==== Supplied data ====

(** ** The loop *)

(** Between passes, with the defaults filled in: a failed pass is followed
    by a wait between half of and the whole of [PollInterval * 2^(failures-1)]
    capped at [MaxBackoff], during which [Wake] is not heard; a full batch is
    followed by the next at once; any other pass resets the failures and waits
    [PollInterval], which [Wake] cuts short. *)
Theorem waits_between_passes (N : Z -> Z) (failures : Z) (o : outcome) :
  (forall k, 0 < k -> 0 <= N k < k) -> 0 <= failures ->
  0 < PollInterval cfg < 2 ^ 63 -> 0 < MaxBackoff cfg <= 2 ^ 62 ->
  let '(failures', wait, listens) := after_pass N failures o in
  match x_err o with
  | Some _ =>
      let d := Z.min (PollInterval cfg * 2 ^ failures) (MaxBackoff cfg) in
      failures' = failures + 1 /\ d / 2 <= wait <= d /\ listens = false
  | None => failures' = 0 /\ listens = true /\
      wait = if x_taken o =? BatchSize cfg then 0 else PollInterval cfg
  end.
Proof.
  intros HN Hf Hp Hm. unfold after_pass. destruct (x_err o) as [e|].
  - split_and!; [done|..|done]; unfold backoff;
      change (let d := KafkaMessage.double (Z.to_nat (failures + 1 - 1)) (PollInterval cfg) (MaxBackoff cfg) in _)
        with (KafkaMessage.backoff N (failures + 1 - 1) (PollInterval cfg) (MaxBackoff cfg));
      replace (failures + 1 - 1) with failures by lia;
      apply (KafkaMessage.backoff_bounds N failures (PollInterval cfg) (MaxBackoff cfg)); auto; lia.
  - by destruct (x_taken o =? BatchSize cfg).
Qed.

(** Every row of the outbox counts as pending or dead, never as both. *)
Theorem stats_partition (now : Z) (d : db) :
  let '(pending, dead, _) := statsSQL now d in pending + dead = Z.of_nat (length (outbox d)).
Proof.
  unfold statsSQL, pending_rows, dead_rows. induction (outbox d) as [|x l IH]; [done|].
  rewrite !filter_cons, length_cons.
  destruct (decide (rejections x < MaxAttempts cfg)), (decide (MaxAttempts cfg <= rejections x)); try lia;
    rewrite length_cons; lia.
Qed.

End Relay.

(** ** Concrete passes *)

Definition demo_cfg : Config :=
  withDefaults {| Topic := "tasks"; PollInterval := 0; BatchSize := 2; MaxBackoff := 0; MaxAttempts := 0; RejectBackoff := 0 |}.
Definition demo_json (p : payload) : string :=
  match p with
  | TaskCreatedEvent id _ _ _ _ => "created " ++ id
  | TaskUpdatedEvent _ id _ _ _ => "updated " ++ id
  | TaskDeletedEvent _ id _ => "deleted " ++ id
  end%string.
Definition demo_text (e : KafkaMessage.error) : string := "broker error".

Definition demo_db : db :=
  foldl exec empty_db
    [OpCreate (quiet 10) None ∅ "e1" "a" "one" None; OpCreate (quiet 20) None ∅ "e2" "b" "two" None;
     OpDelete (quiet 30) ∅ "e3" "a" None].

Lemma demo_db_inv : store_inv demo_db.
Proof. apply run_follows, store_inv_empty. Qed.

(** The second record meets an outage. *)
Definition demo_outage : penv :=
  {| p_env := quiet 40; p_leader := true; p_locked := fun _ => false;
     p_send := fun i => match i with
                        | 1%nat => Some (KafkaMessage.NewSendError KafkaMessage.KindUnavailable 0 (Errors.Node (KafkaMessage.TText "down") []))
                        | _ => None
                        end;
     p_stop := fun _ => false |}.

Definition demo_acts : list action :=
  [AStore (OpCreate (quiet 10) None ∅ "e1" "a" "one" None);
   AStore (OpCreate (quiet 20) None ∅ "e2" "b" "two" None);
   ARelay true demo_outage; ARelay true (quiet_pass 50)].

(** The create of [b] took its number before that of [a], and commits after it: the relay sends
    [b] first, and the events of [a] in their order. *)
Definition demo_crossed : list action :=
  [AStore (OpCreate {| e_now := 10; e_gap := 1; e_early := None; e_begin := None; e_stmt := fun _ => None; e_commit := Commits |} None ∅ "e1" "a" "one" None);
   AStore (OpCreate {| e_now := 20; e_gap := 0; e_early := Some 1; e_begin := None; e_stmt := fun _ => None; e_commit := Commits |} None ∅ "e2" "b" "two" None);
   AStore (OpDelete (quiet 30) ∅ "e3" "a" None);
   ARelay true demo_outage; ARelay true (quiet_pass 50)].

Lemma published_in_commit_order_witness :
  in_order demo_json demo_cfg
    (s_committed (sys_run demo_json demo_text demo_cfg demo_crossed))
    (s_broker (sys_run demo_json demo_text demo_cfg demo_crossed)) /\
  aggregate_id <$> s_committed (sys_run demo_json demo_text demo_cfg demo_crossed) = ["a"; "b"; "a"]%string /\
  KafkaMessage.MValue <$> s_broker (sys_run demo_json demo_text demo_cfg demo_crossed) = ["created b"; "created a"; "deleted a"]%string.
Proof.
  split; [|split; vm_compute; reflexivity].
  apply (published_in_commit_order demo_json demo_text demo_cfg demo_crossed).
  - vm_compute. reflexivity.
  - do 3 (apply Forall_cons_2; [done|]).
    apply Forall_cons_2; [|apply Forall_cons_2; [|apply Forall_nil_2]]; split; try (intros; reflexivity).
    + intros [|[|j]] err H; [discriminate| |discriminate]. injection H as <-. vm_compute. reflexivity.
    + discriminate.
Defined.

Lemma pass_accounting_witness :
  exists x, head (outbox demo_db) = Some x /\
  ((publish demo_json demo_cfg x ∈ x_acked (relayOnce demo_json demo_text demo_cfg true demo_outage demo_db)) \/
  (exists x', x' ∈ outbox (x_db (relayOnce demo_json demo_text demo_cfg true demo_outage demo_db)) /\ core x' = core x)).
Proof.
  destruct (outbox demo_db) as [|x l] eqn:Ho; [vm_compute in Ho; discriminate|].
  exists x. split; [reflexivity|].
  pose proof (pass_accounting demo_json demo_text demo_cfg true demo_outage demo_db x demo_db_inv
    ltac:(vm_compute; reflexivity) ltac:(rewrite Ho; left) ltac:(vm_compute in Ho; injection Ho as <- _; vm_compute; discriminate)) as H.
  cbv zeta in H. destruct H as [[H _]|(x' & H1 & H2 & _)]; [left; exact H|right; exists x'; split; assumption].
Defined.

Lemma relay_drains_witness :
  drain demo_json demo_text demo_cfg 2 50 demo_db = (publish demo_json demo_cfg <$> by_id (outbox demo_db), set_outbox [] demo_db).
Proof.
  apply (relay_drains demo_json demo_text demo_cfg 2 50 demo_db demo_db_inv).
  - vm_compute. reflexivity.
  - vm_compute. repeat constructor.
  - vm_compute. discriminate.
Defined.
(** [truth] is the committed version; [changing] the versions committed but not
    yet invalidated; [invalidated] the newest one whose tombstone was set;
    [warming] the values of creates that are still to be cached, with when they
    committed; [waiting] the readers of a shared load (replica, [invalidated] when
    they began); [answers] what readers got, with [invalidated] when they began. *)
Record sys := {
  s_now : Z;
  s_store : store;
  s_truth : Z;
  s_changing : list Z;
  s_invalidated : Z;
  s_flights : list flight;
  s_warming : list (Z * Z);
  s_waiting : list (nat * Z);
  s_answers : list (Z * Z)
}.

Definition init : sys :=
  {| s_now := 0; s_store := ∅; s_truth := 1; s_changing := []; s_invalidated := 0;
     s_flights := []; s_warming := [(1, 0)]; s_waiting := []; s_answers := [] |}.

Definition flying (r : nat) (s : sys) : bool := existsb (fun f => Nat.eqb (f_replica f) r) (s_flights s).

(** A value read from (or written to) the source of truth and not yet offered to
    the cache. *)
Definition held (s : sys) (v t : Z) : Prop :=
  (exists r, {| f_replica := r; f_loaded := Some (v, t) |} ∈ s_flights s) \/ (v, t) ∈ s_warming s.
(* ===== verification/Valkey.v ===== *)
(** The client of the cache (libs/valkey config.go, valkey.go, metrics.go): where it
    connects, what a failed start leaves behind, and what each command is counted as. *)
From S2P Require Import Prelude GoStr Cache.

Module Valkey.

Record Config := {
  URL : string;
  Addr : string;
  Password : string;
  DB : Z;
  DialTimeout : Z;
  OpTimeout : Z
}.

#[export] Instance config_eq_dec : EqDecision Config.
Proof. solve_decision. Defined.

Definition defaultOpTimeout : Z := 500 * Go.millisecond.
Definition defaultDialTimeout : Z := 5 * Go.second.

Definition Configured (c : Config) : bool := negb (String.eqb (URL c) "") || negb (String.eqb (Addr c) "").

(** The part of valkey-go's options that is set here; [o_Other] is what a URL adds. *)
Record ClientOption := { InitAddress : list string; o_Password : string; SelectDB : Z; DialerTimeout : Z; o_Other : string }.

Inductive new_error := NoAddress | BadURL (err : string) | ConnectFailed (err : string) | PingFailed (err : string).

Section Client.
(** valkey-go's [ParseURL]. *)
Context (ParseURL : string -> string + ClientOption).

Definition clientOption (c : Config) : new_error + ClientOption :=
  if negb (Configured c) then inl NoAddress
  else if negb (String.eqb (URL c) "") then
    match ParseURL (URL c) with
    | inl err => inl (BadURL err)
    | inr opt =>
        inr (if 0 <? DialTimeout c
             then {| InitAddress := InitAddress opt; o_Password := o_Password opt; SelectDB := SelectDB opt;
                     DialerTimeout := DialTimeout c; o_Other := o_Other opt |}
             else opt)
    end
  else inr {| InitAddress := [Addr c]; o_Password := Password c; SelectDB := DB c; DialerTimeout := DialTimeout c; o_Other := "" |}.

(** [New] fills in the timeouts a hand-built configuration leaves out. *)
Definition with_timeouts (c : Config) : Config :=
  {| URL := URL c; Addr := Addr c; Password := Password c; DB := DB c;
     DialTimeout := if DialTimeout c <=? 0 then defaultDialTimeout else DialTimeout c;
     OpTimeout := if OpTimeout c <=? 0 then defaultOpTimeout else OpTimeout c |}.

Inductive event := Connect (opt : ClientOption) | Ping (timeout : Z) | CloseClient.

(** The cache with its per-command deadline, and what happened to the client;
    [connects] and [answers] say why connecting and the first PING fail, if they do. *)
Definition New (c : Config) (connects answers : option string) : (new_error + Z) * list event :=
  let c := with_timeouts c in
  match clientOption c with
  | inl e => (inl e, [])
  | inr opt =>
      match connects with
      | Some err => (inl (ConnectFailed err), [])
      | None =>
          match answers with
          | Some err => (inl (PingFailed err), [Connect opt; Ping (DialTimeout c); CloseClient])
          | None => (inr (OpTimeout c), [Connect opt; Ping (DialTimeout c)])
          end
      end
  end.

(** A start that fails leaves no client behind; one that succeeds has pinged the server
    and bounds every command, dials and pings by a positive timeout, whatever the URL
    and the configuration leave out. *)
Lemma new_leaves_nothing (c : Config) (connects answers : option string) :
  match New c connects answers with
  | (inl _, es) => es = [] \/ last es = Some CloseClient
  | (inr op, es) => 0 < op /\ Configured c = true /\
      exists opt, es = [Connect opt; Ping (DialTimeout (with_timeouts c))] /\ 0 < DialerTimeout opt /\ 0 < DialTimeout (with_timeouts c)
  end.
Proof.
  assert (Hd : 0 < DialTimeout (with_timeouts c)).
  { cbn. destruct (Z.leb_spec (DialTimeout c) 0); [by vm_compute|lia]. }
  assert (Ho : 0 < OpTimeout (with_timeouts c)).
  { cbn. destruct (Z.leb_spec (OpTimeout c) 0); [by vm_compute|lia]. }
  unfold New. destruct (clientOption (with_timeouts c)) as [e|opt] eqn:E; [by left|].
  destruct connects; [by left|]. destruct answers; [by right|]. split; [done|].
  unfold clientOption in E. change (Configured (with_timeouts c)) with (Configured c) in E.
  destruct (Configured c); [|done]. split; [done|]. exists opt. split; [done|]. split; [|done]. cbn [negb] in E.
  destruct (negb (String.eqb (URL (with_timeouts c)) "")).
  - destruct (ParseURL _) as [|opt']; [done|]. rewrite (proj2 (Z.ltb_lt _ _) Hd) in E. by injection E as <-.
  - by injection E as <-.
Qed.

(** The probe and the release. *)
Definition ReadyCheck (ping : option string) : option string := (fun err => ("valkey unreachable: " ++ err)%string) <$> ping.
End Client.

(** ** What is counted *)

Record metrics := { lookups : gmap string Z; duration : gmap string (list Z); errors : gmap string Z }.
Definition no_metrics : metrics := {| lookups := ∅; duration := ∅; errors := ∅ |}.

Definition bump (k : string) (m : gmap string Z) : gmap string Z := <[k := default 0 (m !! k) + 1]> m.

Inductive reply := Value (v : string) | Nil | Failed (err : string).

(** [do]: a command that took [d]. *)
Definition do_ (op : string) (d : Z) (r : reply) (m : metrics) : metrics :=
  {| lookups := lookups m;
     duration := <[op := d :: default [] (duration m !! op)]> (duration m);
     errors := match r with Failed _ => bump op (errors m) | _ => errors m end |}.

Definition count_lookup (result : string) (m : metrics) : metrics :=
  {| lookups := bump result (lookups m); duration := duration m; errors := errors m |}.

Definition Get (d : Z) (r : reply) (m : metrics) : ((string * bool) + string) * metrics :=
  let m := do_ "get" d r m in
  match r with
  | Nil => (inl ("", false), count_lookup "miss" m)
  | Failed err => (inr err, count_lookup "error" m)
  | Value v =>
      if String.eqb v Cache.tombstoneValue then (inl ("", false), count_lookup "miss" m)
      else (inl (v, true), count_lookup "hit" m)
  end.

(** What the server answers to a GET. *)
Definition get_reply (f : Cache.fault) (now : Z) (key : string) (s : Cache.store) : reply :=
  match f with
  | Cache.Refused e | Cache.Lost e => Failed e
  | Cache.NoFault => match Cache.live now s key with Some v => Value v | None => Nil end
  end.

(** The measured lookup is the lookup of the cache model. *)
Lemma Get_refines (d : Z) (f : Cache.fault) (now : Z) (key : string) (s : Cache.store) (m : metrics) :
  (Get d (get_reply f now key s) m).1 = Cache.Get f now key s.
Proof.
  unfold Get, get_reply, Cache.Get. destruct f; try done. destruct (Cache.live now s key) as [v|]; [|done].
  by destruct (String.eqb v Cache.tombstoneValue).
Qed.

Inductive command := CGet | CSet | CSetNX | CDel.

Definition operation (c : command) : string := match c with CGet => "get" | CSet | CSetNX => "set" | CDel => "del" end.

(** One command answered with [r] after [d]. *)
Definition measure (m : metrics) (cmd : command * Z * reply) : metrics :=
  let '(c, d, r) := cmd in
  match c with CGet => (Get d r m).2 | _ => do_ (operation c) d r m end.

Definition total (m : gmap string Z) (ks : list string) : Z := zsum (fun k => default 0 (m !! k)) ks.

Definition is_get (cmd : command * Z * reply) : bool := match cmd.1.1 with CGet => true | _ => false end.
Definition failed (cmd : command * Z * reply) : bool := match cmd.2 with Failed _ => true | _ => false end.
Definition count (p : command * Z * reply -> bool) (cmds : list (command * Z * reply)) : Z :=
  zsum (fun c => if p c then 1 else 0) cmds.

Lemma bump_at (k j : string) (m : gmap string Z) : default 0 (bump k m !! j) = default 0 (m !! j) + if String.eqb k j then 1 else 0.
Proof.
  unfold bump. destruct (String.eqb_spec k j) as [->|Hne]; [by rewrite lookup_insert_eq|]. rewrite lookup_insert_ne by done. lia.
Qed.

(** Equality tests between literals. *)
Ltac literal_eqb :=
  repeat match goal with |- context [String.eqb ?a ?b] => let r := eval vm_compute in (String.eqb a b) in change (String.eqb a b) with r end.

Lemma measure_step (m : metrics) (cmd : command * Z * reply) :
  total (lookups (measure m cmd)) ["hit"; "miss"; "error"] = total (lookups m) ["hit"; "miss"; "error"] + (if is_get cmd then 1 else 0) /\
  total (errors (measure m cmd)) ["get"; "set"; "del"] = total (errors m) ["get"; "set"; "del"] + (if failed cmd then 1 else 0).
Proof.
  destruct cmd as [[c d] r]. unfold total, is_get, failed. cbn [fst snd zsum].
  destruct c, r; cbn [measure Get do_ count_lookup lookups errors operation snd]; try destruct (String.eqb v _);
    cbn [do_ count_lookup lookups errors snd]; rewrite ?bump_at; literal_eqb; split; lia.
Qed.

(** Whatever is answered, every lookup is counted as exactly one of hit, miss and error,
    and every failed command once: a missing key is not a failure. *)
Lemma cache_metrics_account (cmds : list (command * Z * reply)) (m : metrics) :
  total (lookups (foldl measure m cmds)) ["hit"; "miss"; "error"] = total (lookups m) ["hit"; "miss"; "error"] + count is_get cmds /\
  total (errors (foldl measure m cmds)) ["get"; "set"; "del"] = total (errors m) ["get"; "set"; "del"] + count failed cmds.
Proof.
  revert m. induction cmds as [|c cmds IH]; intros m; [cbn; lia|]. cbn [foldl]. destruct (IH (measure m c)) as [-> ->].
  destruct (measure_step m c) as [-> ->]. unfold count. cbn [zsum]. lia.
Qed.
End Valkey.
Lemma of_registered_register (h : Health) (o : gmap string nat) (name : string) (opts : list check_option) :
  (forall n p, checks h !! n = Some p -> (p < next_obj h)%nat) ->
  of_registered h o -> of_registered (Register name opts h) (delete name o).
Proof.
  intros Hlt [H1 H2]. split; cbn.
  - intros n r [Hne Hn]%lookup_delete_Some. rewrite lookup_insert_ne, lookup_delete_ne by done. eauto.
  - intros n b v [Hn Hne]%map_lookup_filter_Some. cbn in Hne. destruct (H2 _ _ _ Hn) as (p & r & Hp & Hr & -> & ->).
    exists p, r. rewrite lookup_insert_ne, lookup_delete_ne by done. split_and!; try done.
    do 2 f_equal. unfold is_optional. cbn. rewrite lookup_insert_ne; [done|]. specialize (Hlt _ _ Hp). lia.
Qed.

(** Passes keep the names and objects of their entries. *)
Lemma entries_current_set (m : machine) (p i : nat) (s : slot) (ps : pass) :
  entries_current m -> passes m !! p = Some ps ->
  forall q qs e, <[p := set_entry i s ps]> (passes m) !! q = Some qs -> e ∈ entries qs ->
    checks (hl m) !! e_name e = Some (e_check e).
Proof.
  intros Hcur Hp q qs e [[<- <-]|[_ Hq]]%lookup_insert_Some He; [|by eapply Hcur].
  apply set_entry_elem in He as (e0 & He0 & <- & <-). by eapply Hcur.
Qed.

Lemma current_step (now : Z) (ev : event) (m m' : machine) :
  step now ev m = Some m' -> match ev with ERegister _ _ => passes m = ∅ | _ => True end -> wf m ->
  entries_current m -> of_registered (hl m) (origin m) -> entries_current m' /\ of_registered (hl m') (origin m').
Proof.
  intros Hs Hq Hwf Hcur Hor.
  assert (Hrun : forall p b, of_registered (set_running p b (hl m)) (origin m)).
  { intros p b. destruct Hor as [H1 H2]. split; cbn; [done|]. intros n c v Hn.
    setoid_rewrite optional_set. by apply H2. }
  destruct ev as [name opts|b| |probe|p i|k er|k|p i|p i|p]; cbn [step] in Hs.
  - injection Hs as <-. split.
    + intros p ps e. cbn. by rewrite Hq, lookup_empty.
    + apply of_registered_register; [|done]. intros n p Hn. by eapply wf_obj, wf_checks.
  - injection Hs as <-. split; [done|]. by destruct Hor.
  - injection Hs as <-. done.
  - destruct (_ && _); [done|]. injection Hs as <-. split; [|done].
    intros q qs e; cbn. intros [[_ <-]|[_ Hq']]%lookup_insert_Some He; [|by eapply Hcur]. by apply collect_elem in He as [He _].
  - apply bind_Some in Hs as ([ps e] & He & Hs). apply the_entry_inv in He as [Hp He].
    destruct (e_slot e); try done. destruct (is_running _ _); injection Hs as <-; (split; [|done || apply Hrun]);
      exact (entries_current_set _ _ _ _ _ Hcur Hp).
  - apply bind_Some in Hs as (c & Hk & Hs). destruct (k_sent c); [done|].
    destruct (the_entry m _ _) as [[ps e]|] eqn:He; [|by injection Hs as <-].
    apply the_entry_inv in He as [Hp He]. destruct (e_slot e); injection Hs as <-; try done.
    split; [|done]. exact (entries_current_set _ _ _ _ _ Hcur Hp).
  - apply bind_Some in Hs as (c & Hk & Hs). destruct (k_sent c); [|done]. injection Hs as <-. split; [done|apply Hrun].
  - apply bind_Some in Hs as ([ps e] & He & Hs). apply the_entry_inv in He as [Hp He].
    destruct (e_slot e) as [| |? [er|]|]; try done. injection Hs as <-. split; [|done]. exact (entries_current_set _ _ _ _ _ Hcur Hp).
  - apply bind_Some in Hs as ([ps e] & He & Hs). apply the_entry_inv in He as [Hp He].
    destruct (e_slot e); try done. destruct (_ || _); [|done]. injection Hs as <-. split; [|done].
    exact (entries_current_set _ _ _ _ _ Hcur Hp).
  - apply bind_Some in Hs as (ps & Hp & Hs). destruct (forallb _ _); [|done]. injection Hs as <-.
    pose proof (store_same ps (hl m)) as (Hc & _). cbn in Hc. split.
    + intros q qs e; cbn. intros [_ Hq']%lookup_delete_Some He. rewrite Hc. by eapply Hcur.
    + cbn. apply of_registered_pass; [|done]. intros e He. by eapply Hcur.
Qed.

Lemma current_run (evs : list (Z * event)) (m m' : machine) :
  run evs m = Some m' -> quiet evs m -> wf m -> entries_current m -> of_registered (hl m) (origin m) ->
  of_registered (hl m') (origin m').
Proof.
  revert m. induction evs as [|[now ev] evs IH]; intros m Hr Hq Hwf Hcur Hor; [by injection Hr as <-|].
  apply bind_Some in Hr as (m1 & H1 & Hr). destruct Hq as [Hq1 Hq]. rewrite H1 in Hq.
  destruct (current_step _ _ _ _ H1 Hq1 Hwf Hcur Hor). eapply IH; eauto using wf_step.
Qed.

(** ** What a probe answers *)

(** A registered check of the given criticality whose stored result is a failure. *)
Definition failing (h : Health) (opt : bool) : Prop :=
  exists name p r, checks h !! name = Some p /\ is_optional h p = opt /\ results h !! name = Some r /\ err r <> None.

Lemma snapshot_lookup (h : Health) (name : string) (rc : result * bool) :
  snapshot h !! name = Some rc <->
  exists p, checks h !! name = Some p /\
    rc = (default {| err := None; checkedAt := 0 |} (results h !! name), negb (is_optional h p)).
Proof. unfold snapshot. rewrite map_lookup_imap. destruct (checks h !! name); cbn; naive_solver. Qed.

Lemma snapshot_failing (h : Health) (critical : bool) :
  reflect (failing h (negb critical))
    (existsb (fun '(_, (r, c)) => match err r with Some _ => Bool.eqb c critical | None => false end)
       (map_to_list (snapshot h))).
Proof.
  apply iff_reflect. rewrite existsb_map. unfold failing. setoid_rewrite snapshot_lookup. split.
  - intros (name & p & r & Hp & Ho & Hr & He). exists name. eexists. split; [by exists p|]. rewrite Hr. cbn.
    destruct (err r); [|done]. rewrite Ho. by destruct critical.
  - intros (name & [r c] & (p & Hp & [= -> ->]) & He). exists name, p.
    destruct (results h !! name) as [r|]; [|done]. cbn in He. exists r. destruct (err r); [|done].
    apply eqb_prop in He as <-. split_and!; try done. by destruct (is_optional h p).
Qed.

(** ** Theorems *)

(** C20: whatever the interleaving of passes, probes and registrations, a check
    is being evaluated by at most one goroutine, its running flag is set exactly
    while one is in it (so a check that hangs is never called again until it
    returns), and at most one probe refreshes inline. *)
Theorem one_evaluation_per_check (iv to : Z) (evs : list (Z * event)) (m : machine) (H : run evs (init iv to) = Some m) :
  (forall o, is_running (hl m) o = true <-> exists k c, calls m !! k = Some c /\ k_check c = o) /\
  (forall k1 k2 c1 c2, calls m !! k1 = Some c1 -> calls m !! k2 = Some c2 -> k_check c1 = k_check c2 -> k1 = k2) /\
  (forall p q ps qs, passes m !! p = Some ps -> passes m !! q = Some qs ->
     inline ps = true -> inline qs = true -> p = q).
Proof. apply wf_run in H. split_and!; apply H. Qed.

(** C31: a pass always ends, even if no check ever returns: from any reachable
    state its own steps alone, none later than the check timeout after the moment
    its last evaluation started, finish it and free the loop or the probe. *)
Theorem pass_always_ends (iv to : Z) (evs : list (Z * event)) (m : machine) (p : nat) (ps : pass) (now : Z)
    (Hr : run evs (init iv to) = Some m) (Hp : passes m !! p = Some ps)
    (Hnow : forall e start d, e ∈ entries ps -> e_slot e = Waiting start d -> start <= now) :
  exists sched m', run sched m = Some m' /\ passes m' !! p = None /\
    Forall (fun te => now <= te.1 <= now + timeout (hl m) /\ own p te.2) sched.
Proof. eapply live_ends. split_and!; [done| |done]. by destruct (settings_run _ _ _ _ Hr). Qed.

====

> [What is required]:
Print, unaltered, every line from the beginning of the material down to the line with "capped at [MaxBackoff], during".

> [Result of this task]:
(** ** The loop *)

(** Between passes, with the defaults filled in: a failed pass is followed
    by a wait between half of and the whole of [PollInterval * 2^(failures-1)]
    capped at [MaxBackoff], during which [Wake] is not heard; a full batch is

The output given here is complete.